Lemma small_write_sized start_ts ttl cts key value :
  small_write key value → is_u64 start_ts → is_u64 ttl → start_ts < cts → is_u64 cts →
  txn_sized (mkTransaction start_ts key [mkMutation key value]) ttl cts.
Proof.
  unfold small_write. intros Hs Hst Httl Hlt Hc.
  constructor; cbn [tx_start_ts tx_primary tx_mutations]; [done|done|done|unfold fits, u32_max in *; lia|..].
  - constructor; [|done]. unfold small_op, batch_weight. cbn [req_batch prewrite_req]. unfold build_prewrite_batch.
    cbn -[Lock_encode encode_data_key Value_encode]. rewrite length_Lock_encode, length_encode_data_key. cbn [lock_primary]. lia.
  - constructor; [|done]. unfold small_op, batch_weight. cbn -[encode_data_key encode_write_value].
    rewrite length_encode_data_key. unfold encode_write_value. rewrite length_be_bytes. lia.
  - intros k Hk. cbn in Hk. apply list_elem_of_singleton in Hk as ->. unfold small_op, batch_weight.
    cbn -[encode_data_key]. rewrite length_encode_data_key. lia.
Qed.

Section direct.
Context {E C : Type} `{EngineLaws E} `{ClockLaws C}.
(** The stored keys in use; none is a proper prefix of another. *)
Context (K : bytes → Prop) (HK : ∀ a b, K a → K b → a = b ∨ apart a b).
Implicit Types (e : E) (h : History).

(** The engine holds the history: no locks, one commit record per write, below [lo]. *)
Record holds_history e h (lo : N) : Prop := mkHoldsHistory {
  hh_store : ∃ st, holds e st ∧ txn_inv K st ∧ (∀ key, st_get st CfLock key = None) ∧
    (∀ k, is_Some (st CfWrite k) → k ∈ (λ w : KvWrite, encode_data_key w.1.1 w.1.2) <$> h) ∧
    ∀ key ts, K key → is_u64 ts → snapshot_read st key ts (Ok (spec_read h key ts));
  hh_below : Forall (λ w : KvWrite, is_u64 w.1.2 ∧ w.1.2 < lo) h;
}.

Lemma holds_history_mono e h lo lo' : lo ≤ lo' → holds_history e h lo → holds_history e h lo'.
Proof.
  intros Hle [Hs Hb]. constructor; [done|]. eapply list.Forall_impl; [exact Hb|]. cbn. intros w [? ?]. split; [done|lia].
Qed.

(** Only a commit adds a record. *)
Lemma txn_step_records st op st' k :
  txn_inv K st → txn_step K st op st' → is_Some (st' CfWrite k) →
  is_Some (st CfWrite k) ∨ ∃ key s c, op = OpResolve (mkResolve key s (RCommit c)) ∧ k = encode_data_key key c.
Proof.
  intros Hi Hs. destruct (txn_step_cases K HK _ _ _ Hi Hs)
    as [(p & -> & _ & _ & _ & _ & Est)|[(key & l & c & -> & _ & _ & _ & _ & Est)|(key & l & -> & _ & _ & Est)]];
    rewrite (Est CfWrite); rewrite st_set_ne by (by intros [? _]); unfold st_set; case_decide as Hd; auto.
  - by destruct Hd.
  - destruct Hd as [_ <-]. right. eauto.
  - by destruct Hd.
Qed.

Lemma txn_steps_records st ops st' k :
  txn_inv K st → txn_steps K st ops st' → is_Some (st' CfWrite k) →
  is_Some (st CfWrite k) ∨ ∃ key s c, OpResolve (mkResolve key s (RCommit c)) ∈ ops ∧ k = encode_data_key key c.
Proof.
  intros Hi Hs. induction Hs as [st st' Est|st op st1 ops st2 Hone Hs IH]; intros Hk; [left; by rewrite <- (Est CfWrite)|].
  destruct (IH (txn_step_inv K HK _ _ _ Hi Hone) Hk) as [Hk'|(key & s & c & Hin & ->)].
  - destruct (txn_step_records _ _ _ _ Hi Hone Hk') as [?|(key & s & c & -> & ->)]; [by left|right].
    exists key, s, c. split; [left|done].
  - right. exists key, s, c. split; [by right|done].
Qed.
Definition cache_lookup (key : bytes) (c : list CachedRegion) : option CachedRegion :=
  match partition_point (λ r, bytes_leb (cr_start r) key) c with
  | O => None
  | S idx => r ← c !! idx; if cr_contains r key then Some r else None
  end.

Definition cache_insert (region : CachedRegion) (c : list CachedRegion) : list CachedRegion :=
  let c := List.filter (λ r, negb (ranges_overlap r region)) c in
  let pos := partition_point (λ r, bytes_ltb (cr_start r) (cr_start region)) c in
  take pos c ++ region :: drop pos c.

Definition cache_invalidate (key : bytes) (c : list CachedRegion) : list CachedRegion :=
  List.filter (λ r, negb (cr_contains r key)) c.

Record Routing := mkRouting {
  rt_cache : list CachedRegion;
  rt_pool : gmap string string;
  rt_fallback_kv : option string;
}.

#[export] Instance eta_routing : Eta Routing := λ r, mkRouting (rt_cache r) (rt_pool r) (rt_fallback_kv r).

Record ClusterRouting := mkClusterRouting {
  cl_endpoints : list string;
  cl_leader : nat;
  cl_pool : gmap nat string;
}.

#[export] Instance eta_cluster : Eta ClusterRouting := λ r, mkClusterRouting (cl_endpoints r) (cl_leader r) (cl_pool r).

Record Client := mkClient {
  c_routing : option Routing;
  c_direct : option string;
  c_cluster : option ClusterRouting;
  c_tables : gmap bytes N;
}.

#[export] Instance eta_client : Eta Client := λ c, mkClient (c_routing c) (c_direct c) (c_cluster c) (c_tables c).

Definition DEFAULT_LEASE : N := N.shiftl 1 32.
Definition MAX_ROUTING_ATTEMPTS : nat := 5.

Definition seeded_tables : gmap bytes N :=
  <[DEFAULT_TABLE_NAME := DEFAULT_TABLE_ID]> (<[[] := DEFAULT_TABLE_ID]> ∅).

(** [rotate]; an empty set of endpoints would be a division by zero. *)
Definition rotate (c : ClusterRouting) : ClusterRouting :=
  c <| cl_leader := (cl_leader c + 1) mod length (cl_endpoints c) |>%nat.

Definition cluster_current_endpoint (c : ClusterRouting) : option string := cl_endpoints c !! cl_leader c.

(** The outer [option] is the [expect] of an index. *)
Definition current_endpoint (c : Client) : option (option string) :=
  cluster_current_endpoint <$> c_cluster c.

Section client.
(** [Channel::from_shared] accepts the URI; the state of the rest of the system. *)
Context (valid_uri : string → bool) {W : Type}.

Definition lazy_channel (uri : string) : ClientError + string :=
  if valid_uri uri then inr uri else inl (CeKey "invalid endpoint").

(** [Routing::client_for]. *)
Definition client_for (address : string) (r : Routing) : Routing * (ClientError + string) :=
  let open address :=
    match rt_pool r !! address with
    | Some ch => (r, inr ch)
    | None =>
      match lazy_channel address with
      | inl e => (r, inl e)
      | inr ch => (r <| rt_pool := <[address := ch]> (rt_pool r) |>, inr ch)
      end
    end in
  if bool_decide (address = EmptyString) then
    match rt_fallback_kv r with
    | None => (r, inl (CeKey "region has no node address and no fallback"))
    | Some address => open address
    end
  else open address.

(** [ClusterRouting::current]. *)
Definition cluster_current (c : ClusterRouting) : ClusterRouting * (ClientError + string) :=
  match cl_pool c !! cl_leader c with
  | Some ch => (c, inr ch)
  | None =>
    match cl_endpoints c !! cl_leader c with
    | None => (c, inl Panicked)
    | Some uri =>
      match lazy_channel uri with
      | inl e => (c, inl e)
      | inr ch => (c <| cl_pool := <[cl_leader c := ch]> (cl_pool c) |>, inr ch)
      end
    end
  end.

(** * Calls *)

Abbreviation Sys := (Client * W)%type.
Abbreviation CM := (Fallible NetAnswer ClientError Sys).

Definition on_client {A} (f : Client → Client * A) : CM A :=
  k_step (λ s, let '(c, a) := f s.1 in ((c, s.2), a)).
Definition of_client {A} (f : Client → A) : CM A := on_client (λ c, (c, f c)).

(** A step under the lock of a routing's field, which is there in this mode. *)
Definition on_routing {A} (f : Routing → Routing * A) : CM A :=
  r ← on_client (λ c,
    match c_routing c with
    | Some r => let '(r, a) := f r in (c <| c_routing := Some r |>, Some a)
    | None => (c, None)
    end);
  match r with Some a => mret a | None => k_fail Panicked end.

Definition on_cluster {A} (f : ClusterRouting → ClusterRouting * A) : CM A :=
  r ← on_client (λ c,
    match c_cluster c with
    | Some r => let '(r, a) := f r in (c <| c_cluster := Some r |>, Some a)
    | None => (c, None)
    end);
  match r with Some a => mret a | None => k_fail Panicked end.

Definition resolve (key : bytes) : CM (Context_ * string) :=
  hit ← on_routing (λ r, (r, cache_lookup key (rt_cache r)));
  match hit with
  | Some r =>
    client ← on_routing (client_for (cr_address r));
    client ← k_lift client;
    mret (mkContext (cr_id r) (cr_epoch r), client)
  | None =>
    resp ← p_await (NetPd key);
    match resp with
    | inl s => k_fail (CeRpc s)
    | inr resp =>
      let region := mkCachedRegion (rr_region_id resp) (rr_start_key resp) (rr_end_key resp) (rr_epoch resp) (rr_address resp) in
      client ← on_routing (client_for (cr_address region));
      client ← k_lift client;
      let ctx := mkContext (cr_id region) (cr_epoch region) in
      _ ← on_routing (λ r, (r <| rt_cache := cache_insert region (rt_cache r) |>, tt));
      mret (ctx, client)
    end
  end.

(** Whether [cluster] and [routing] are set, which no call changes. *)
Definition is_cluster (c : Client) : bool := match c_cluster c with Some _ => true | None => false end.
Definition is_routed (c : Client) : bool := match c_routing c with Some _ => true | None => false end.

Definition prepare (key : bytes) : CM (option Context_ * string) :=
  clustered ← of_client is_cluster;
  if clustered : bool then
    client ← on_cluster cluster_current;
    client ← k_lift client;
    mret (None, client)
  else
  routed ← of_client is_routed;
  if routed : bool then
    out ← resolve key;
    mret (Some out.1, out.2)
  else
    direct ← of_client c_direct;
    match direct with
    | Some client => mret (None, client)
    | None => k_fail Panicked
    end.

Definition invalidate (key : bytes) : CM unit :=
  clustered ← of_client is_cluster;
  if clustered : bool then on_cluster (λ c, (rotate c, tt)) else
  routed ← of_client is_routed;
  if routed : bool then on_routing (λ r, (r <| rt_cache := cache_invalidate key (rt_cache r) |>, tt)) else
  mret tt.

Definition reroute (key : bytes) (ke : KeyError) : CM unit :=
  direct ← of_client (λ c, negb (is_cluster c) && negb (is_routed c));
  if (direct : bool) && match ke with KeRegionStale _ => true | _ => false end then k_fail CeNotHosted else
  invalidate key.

__Activity__. Each line of the material above that contains the word "right" counts once; report the total and nothing else.

__Answer section__. 3